You have made it through the first weeks or maybe even months of
breastfeeding...way to go! Here comes your next challenge: how to
breastfeed once you add work back into the mix. We've got you
covered here as well.
Here are a few things you may want to have on hand to make becoming a breastfeeding mom as easy as possible:
Storing Milk Safely
Back to Work Checklist
Successful breastfeeding and working can mix. It takes some planning and preparation (like most things a mother does!), but you can continue to provide your baby with the benefits of breastmilk for as long as possible, even while you're on the job.
Here are some tips for getting ready to go back to work:
More than 2 weeks before you go back to work:
- Talk with other working, nursing moms to learn what to expect or join a Breastfeeding Message Board for working moms.
- Choose the breast pump that's right for you.
Two-Four weeks before work
- Start pumping. This gives you plenty of time to become acquainted with expressing milk and allows your baby to get accustomed to regularly drinking your milk from a method that is not directly from you. At the breast feeding is ideal but sometimes you and your baby will be apart. Feeding with a cup, syringe, or a bottle are ways that moms can feed their expressed breastmilk and it really depends on her baby, her situation, and her baby's age. Some moms have also found that feeding through a straw (again depending on baby's age) is easier for a breastfed baby. Have another person, such as your husband or partner, a babysitter, or a grandparent, offer your expressed breastmilk to your baby, beginning at 4 weeks of age or at least two weeks before you return to your job so you can work through any potential issues during the transition. See Pumping Basics for more help.
- Arrange for a comfortable place to pump at work. If your company does not have a Lactation Room, see if there is an empty office or conference room where you can shut (and preferably lock) the door and feel secure that no one will barge in on you. To get comfortable and relaxed, try:
- Beginning by massaging your breast or leaning over and shaking your breasts to "wake them up"
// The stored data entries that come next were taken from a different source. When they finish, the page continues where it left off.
Lemma set_entry_ok a a1 self ps v q g :
  pdir_wf a self -> set_aside a self ps -> 0 <= v < 1023 * 1024 ->
  PDTABLE_ISALLOC (directory a self (v / 1024)) = true -> page_addr q -> attrs g ->
  bits g PDIR_ATTR_4MIB = false ->
  rewritten a a1 (PDTABLE_GETPTEV (directory a self (v / 1024)))
    (put (tab a self (v / 1024)) (v mod 1024) (q + g)) ->
  let a' := or32 (pd_at self (v / 1024)) g a1 in
  stepped a a' self ps ps /\ only_table a a' self (v / 1024) /\
  (forall v', 0 <= v' < 1023 * 1024 -> walk a' self v' =
     if v' =? v then (if bits g PDIR_ATTR_PRESENT then Some (q, Z.land g 7) else None) else walk a self v').
Proof.
  intros Hwf Hps Hv Ha Hq Hg H4 Hr a'. destruct (index_page v Hv) as [Hi Hj].
  set (i0 := v / 1024) in *. set (j0 := v mod 1024) in *. set (w := directory a self i0) in *.
  destruct (wf_self a self Hwf) as [[Hs _] Hsf]. destruct (table_page a self i0 Hwf ltac:(lia) Ha) as (_ & _ & Hpn).
  assert (forall i, 0 <= i < 1024 -> rd32 a1 (pd_at self i) = directory a self i) as Hd1
    by (intros i Hi'; by apply (dir_other _ _ _ _ _ _ Hr)).
  assert (rewritten a1 a' self (put (directory a self) i0 (Z.lor w g))) as Hr'.
  { eapply rewritten_ext; [|apply or_rewritten; [apply Hr|done|by rewrite (rw_free _ _ _ _ Hr)|lia]].
    intros k Hk. cbn beta. unfold put. rewrite !Hd1 by lia. done. }
  destruct (or_word w g (wf_word a self Hwf i0 ltac:(lia)) Hg H4) as (W1 & W2 & W3 & W4).
  destruct (set_table a a1 a' self ps i0 (put (tab a self i0) j0 (q + g)) g) as (S1 & S2 & S3); try done.
  { intros j Hj'. fold w. unfold put. destruct (Z.eqb_spec j j0) as [->|Hn]; [by apply word_ok_or|].
    destruct (wf_entry a self Hwf i0 j ltac:(lia) Hj' Ha) as [E1 E2]. split; [done|].
    intros Hp. by apply rights_or, E2. }
  fold w in S2. split; [done|]. split.
  { split; [by rewrite S2, put_eq, W3 by lia|]. intros i Hi' Hn. rewrite S2 by done. by apply put_ne. }
  intros v' Hv'. destruct (index_page v' Hv') as [Hi' Hj']. pose proof (st_wf _ _ _ _ _ S1) as Hwf'.
  destruct (Z.eq_dec (v' / 1024) i0) as [E|E].
  - rewrite walk_alloc; [|done|lia|by rewrite E, S2, put_eq, W3 by lia].
    rewrite E, S3, Z.eqb_refl by (done || lia). unfold put.
    destruct (Z.eqb_spec (v' mod 1024) j0) as [Ej|Ej].
    + rewrite (proj2 (Z.eqb_eq v' v)) by by apply index_eq. by apply entry_walk_page.
    + rewrite (proj2 (Z.eqb_neq v' v)) by (intros ->; done). rewrite <- E. symmetry.
      apply walk_alloc; [done|lia|by rewrite E].
  - rewrite (proj2 (Z.eqb_neq v' v)) by (intros ->; done).
    apply walk_other; try done; [lia|by rewrite S2, put_ne by (done || lia)|].
    intros Hai. rewrite S3 by (done || lia). by rewrite (proj2 (Z.eqb_neq _ i0)).
Qed.

Lemma clear_entry_ok a a' self ps v :
  pdir_wf a self -> set_aside a self ps -> 0 <= v < 1023 * 1024 ->
  PDTABLE_ISALLOC (directory a self (v / 1024)) = true ->
  rewritten a a' (PDTABLE_GETPTEV (directory a self (v / 1024)))
    (put (tab a self (v / 1024)) (v mod 1024) ADDR_MASK) ->
  stepped a a' self ps ps /\ only_table a a' self (v / 1024) /\
  (forall v', 0 <= v' < 1023 * 1024 -> walk a' self v' = if v' =? v then None else walk a self v').
Proof.
  intros Hwf Hps Hv Ha Hr. destruct (index_page v Hv) as [Hi Hj].
  set (i0 := v / 1024) in *. set (j0 := v mod 1024) in *.
  destruct (write_table a a' self ps i0 (put (tab a self i0) j0 ADDR_MASK)) as (S1 & S2 & S3); try done.
  { intros j Hj'. unfold put. destruct (Z.eqb_spec j j0) as [->|Hn]; [done|].
    apply (wf_entry a self Hwf); done || lia. }
  split; [done|]. split; [split; [by rewrite S2 by lia|by auto]|].
  intros v' Hv'. destruct (index_page v' Hv') as [Hi' Hj']. pose proof (st_wf _ _ _ _ _ S1) as Hwf'.
  destruct (Z.eq_dec (v' / 1024) i0) as [E|E].
  - rewrite walk_alloc; [|done|lia|by rewrite E, S2 by lia].
    rewrite E, S3, Z.eqb_refl by (done || lia). unfold put.
    destruct (Z.eqb_spec (v' mod 1024) j0) as [Ej|Ej].
    + by rewrite (proj2 (Z.eqb_eq v' v)) by by apply index_eq.
    + rewrite (proj2 (Z.eqb_neq v' v)) by (intros ->; done). rewrite <- E. symmetry.
      apply walk_alloc; [done|lia|by rewrite E].
  - rewrite (proj2 (Z.eqb_neq v' v)) by (intros ->; done).
    apply walk_other; try done; [lia|by apply S2; lia|].
    intros Hai. rewrite S3 by (done || lia). by rewrite (proj2 (Z.eqb_neq _ i0)).
Qed.

End Directory.
(** The loops from a border of a table on. *)
Lemma border_loops a c ps v m t fuel :
  pdir_wf a self -> set_aside a self ps -> left_in c ps -> 0 <= v -> 0 <= m -> v + m <= 1023 * 1024 ->
  page_addr t -> (Z.to_nat m <= fuel)%nat -> m = 0 \/ v mod 1024 = 0 ->
  Z.of_nat (length ps) = lacking a (m mod 1024) ((v + m) / 1024) ->
  (0 < m mod 1024 -> Q (dir a ((v + m) / 1024))) ->
  (forall i, v <= 1024 * i -> 1024 * i + 1024 <= v + m ->
     QT i (dir a i) (u32 (t + 4096 * (1024 * i - v)))) ->
  (forall x, v <= x < v + m -> R (walk a self x)) ->
  exists c' a',
    (let! (d, start, target, n_bytes, a) := table_loop tbl fuel c (4096 * v) t (4096 * m) a in
     page_loop one tail_stop fuel d start target n_bytes a) =
      Ret (c', 4096 * (v + m), u32 (t + 4096 * m), 0, a') /\
    left_in c' [] /\ covers new a a' ps [] v m t.
Proof.
  intros Hwf Hps Hc Hv Hm Hvm Ht Hfuel Hal Hlen HQ3 HQT HR.
  destruct (Z.eq_dec m 0) as [->|Hm0].
  { rewrite Z.mul_0_r, !Z.add_0_r, u32_id in * by done. destruct ps; [|done].
    exists c, a. split; [by destruct fuel|]. split; [done|]. by apply covers_refl. }
  destruct Hal as [Hal|Hal]; [lia|]. set (i := v / 1024). assert (v = 1024 * i) as Evi by (unfold i; mlia).
  clearbody i. subst v. clear Hal.
  destruct (table_loop_ok (Z.to_nat (m / 1024)) fuel a c ps i m t) as (a1 & E1 & C1);
    try done; rewrite ?Z2Nat.id by mlia; try mlia.
  { intros x Hx. replace (0x400000 * x) with (4096 * (1024 * (i + x) - 1024 * i)) by lia. apply HQT; mlia. }
  { intros x Hx. apply HR. mlia. }
  rewrite Z2Nat.id in E1, C1 by mlia.
  replace (4096 * (1024 * i)) with (0x400000 * i) by lia. rewrite E1. cbn [obind]. clear E1.
  replace (0x400000 * (i + m / 1024)) with (4096 * (1024 * i + 1024 * (m / 1024))) by lia.
  replace (0x400000 * (m / 1024)) with (4096 * (1024 * (m / 1024))) by lia.
  assert ((1024 * i + m) / 1024 = i + m / 1024) as Elast by mlia. rewrite Elast in *.
  assert (dir a1 (i + m / 1024) = dir a (i + m / 1024)) as Hd.
  { apply (cv_dir _ _ _ _ _ _ _ _ C1); mlia. }
  assert (lacking a1 (m mod 1024) (i + m / 1024) = Z.of_nat (length ps)) as Hlen1.
  { rewrite Hlen. unfold lacking. by rewrite Hd. }
  destruct (part_loop tail_stop (m mod 1024) (i + m / 1024) a1 c ps (1024 * i + 1024 * (m / 1024))
    (m mod 1024) (u32 (t + 4096 * (1024 * (m / 1024)))) fuel) as (c2 & a2 & E2 & S2 & C2);
    try done; try mlia; try (exact (st_wf _ _ _ _ _ (cv_step _ _ _ _ _ _ _ _ C1)));
    try (exact (st_aside _ _ _ _ _ (cv_step _ _ _ _ _ _ _ _ C1))); [by apply u32_page|..].
  { intros x Hx. unfold tail_stop. mlia. }
  { unfold tail_stop. rewrite Z.sub_diag. done. }
  { by rewrite Hd. }
  { intros x Hx. rewrite (cv_walk _ _ _ _ _ _ _ _ C1) by mlia.
    rewrite (proj2 (Z.ltb_ge x _)), andb_false_r by lia. apply HR. mlia. }
  rewrite Hlen1, Nat2Z.id, drop_all in *. exists c2, a2. rewrite E2, Z.sub_diag. split.
  - rewrite u32_add. replace (1024 * i + 1024 * (m / 1024) + m mod 1024) with (1024 * i + m) by mlia.
    by replace (t + 4096 * (1024 * (m / 1024)) + 4096 * (m mod 1024)) with (t + 4096 * m) by mlia.
  - split; [done|].
    assert (0 <= 1024 * (m / 1024) /\ 0 <= m mod 1024) as [G1 G2] by mlia.
    pose proof (covers_trans _ _ _ _ _ _ _ _ _ _ _ G1 G2 C1 C2) as C.
    by replace (1024 * (m / 1024) + m mod 1024) with m in C by mlia.
Qed.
- Bringing a piece of your baby's clothing or a blanket and a cute baby picture to help you think of him or her
- Calling your care provider and check in with how your baby is doing
- Enjoying a drink and easy-to-eat snack or your lunch
- Bringing along your Ipod or portable CD player and listen to your favorite relaxing music with headphones
- Closing your eyes, shutting out the world, thinking of your sweet baby and letting your milk flow
- Have your baby stay with caregiver. Plan to have your baby stay with your caregiver for a few hours before you return to work. This dry run will help ease the transition for you and your baby and get him or her used to a new atmosphere. it will also give you a little time to get organized and adjust to time away from your baby.
Also, it is helpful to try to choose a breastfeeding-friendly caregiver. Be sure to tell your caregiver how much being able to continue breastfeeding means to you, and thank this person for helping to make this possible.
- Determine a comfortable wardrobe for working and pumping. Generally two-piece outfits with lightweight tops that are pulled up from the bottom are best for pumping or nursing. If you combine that with a jacket or button-down sweater, you cannot only nurse or pump discreetly, but can help cover you up if you have a milk stain. Just to be on the safe side, don't forget to wear nursing pads, like Lansinoh Disposable Nursing Pads (disposable or washable) to help prevent embarrassing leaks.
When you return to work
- Get into a packing routine. Here are some ideas on what to pack for pumping (this is in addition to packing for your baby!):
- Clean pump bottles (one bottle for each pumping session plus 1) with lids and Lansinoh Milk Storage Bags or Lansinoh Breastmilk Storage Bottles
- All of the pump parts you will need to express - complete collection kits including valves, diaphrams, tubing as well as the pump base, ac adaptor and/or batteries
- Wet hand wipes
- Extra clothing for you (extra blouse, sweater, all in case of leaks - can leave at work)
- Lansinoh Disposable Nursing Pads
- Snacks and lunch - pack what you can the night before, include high protein healthy foods
- Set up a schedule to breastfeed your baby and pump your milk. Timing is everything. On work days, breastfeed your baby just before you leave the house and when you get home. Feeding your baby at the breast is ideal and is the best way to signal to your body to keep up your supply and keep nurturing your baby. But, since you and your baby will be apart while you are at work, you will want to prepare for when you are leaving your expressed milk behind. Chances are this will take some preparation and forward thinking. You may have to wake up earlier to make sure that you can get ready to go out and still have the time to feed your baby at the breast. Depending on your schedule and when your day care provider gives your baby expressed breastmilk, you can nurse right when you arrive to pick him up (or arrive home if your baby is taken care of inside your home), before your baby's bedtime, or both. You may need to remind your day care provider to not feed your baby just before you come to pick up the baby because you will need to empty your breasts and there is no better way to do that then to sit down with your baby and reconnect by breastfeeding.
- Store milk safely
Congratulate yourself on taking on the difficult task of a working, breastfeeding mom! You are a true multi-tasker – be proud of yourself! And know that the extra effort is worth it!